Friday, 7 April 2017

Sang Novelis - 13



Izin Kepergian
            17 Maret 2016
            Saat kedua jari Ervano memainkan Samsung Galaxy TAB miliknya, suara klakson mengganggu kesenangannya saat ini.
            “Biar aku saja yang lihat,” ujar sang istri sambil meninggalkan sebuah sendok beroleskan mentega.
            Sebenarnya bisa saja lelaki itu melihatnya keluar, tapi ia dalam kondisi pakaian tidak sopan. Mengenakan sebuah kaus kutang dan celana pendek biru muda. Lagi, ia sedang membaca sebuah koran online mengenai sidang kasus pembunuhan Marina.
            “Biasa. Manajer kamu,” ucap Liane. Ia sudah berdiri di hadapan suaminya.
            Sambil melirik jam bulat di atas dinding, pikiran Ervano berkata, Ada apa dia pagi-pagi datang ke rumahku. Adakah hal yang penting?
            Kali ini, ia meletakkan TAB-nya di atas meja. Ervano memilih mengenakan pakaian lebih sopan. Sebuah kaus kemeja biru berkerah dan sebuah celana jins hitam. Buru-buru, ia menuruni tangga berbentuk agak spiral itu.

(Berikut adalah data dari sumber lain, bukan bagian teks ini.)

Definition get_at (b : BufferT E) (index : Z) : outcome E :=
  RTC_DCHECK (index <? size_ b) ≫= λ _, d ← data b; read_cell d index.

(** [b[index] = v]. *)
Definition set_at (b : BufferT E) (index : Z) (v : E) : outcome (BufferT E) :=
  RTC_DCHECK (index <? size_ b) ≫= λ _,
  d ← data b;
  match d with
  | None => Crash NullDeref
  | Some d => if index <? Z.of_nat (length d)
              then Ret (mkBuffer (size_ b) (capacity_ b) (Some (<[Z.to_nat index := Some v]> d)))
              else Crash OutOfBounds
  end.

(** The element-wise loop of [operator==], from index [i] on, [n] left. *)
Fixpoint eq_loop (d d' : option (block E)) (n : nat) (i : Z) : outcome bool :=
  match n with
  | O => Ret true
  | S n' => x ← read_cell d i; y ← read_cell d' i;
            if bool_decide (x = y) then eq_loop d d' n' (i + 1) else Ret false
  end.

(** [memcmp] reads the values of all cells of both operands. *)
Fixpoint memcmp_eq (d d' : option (block E)) (n : nat) (i : Z) : outcome bool :=
  match n with
  | O => Ret true
  | S n' => x ← read_cell d i; y ← read_cell d' i;
            r ← memcmp_eq d d' n' (i + 1); Ret (bool_decide (x = y) && r)
  end.

Definition buffer_eq (is_integral : bool) (b buf : BufferT E) : outcome bool :=
  RTC_DCHECK (IsConsistent b) ≫= λ _,
  if negb (size_ b =? size_ buf) then Ret false
  else if is_integral then memcmp_eq (data_ b) (data_ buf) (Z.to_nat (size_ b)) 0
  else eq_loop (data_ b) (data_ buf) (Z.to_nat (size_ b)) 0.

(** ** Changing the contents *)

Definition EnsureCapacity (b : BufferT E) (capacity : Z) : outcome (BufferT E * list (block E)) :=
  EnsureCapacityWithHeadroom b capacity false.

Definition SetSize (b : BufferT E) (size : Z) : outcome (BufferT E * list (block E)) :=
  let old_size := size_ b in
  '(b, freed) ← EnsureCapacityWithHeadroom b size true;
  let b := mkBuffer size (capacity_ b) (data_ b) in
  b ← (if ZeroOnFree && (size_ b <? old_size)
       then ZeroTrailingData b (to_size_t (old_size - size_ b)) else Ret b);
  Ret (b, freed).

Definition Clear (b : BufferT E) : outcome (BufferT E) :=
  b ← MaybeZeroCompleteBuffer b;
  let b := mkBuffer 0 (capacity_ b) (data_ b) in
  RTC_DCHECK (IsConsistent b) ≫= λ _, Ret b.

Definition AppendData (b : BufferT E) (data : block E) (size : Z) : outcome (BufferT E * list (block E)) :=
  RTC_DCHECK (IsConsistent b) ≫= λ _,
  let new_size := to_size_t (size_ b + size) in
  '(b, freed) ← EnsureCapacityWithHeadroom b new_size true;
  d ← memcpy (data_ b) (size_ b) data size;
  let b := mkBuffer new_size (capacity_ b) d in
  RTC_DCHECK (IsConsistent b) ≫= λ _,
  Ret (b, freed).

Definition AppendData_item (b : BufferT E) (item : E) : outcome (BufferT E * list (block E)) :=
  AppendData b [Some item] 1.

(** [setter] is the caller's function: from the view it is given (the cells of
    the new area) to the number of elements it says it wrote and what it left
    in the view. *)
Definition AppendData_setter (b : BufferT E) (max_elements : Z) (setter : block E → Z * block E)
    : outcome (BufferT E * list (block E) * Z) :=
  RTC_DCHECK (IsConsistent b) ≫= λ _,
  let old_size := size_ b in
  '(b, freed) ← SetSize b (to_size_t (old_size + max_elements));
  d ← data b;
  let view := take (Z.to_nat max_elements) (drop (Z.to_nat old_size) (default [] d)) in
  let '(written_elements, view') := setter view in
  d' ← memcpy d old_size view' max_elements;
  RTC_CHECK (written_elements <=? max_elements) ≫= λ _,
  let b := mkBuffer (to_size_t (old_size + written_elements)) (capacity_ b) d' in
  RTC_DCHECK (IsConsistent b) ≫= λ _,
  Ret (b, freed, written_elements).

Definition SetData (b : BufferT E) (data : block E) (size : Z) : outcome (BufferT E * list (block E)) :=
  RTC_DCHECK (IsConsistent b) ≫= λ _,
  let old_size := size_ b in
  '(b, freed) ← AppendData (mkBuffer 0 (capacity_ b) (data_ b)) data size;
  b ← (if ZeroOnFree && (size_ b <? old_size)
       then ZeroTrailingData b (to_size_t (old_size - size_ b)) else Ret b);
  Ret (b, freed).

Definition SetData_setter (b : BufferT E) (max_elements : Z) (setter : block E → Z * block E)
    : outcome (BufferT E * list (block E) * Z) :=
  RTC_DCHECK (IsConsistent b) ≫= λ _,
  let old_size := size_ b in
  '(b, freed, written) ← AppendData_setter (mkBuffer 0 (capacity_ b) (data_ b)) max_elements setter;
  b ← (if ZeroOnFree && (size_ b <? old_size)
       then ZeroTrailingData b (to_size_t (old_size - size_ b)) else Ret b);
  Ret (b, freed, written).

End Buffer.

(** ** Representation

    [rep b l s]: the buffer holds the elements [l], followed by the unused
    cells [s]. *)

Section BufferLemmas.
Context {bm : BuildMode} {tgt : Target} {E : Type} `{EqDecision E} {mem : Memory tgt E}.
Context (ZeroOnFree : bool).

Implicit Types (b : BufferT E) (l s : block E).

Definition rep b l s : Prop :=
  size_ b = Z.of_nat (length l) ∧ capacity_ b = Z.of_nat (length l + length s) ∧
  capacity_ b ≤ max_elems ∧
  match data_ b with Some d => d = l ++ s | None => l = [] ∧ s = [] end.

(** No data is left in the cells. *)
Definition clean s : Prop := Forall (λ c, c = None ∨ c = Some zero) s.

(** The invariant of a buffer with contents [l]: with [ZeroOnFree] the unused
    capacity holds no data. *)
Definition inv b l : Prop := ∃ s, rep b l s ∧ (ZeroOnFree = true → clean s).

(** With [ZeroOnFree] released blocks hold zeros only. *)
Definition zeroed (freed : list (block E)) : Prop :=
  ZeroOnFree = true → Forall (Forall (λ c, c = Some zero)) freed.

(** Sizes for which the growth policy stays within what can be allocated. *)
Definition size_ok (n : Z) : Prop := 0 ≤ n ∧ n + n / 2 ≤ max_elems.

Lemma rep_consistent b l s : rep b l s → IsConsistent b = true.
Proof.
  intros (Hs & Hc & _ & Hd). unfold IsConsistent. rewrite Z.geb_leb.
  destruct (data_ b); [simpl; bool_solve|]. destruct Hd as [-> ->]. simpl in *. bool_solve.
Qed.

Lemma to_size_t_small z : 0 ≤ z → z ≤ 2 * max_elems → to_size_t z = z.
Proof. intros. apply wrapU_small. pose proof max_elems_bound. lia. Qed.

Lemma new_array_ok n : n ≤ max_elems → new_array n = Ret (replicate (Z.to_nat n) None).
Proof. intros. unfold new_array. by rewrite (proj2 (Z.leb_le _ _)). Qed.

(** Copying over the first cells of the unused area. *)
Lemma memcpy_tail l s (src : block E) (n : nat) :
  (n ≤ length s)%nat → (n ≤ length src)%nat →
  memcpy (Some (l ++ s)) (Z.of_nat (length l)) src (Z.of_nat n) =
  Ret (Some (l ++ take n src ++ drop n s)).
Proof.
  intros Hs Hn. unfold memcpy. destruct (Z.eqb_spec (Z.of_nat n) 0) as [E0|_].
  { by assert (n = O) as -> by lia. }
  rewrite length_app, !(proj2 (Z.leb_le _ _)) by lia. simpl. do 2 f_equal.
  rewrite <-Nat2Z.inj_add, !Nat2Z.id, take_app_length. do 2 f_equal.
  by rewrite drop_app_ge, Nat.add_comm, Nat.add_sub by lia.
Qed.

Lemma zero_range_ok b d off n :
  data_ b = Some d → 0 ≤ off → 0 ≤ n → off + n ≤ Z.of_nat (length d) →
  zero_range b off n = Ret (mkBuffer (size_ b) (capacity_ b)
    (Some (take (Z.to_nat off) d ++ replicate (Z.to_nat n) (Some zero) ++ drop (Z.to_nat (off + n)) d))).
Proof. intros Hd ? ? ?. unfold zero_range. by rewrite Hd, ExplicitZeroMemory_spec. Qed.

            Sudah berada di pintu luar, Ervano menyuruh satpam yang berjaga membukakan pintu untuk manajernya.
            “Pak Sakin, buka gerbangnya,” suruh Ervano sambil berdiri, menunggu di depan pintu luar rumah.
            Begitu mobil sang manajer masuk ke pekarangan, Ervano langsung menghampiri.
            “Ayo masuk, Violana,” ajak Ervano.
            “Enggak usah.Aku malah mau kamu cepat-cepat mandi dan ganti pakaian. Ada hal yang penting ingin kuberitahu padamu,” tolak Violana sambil tetap duduk di dalam jok mobil.
            “Hal penting apa? Kan bisa juga kita bicarakan di teras rumahku,” tawar Ervano. Sebenarnya, hari ini Ervano malas keluar rumah. Makanya, ia menawarkan untuk berbincang di teras rumah.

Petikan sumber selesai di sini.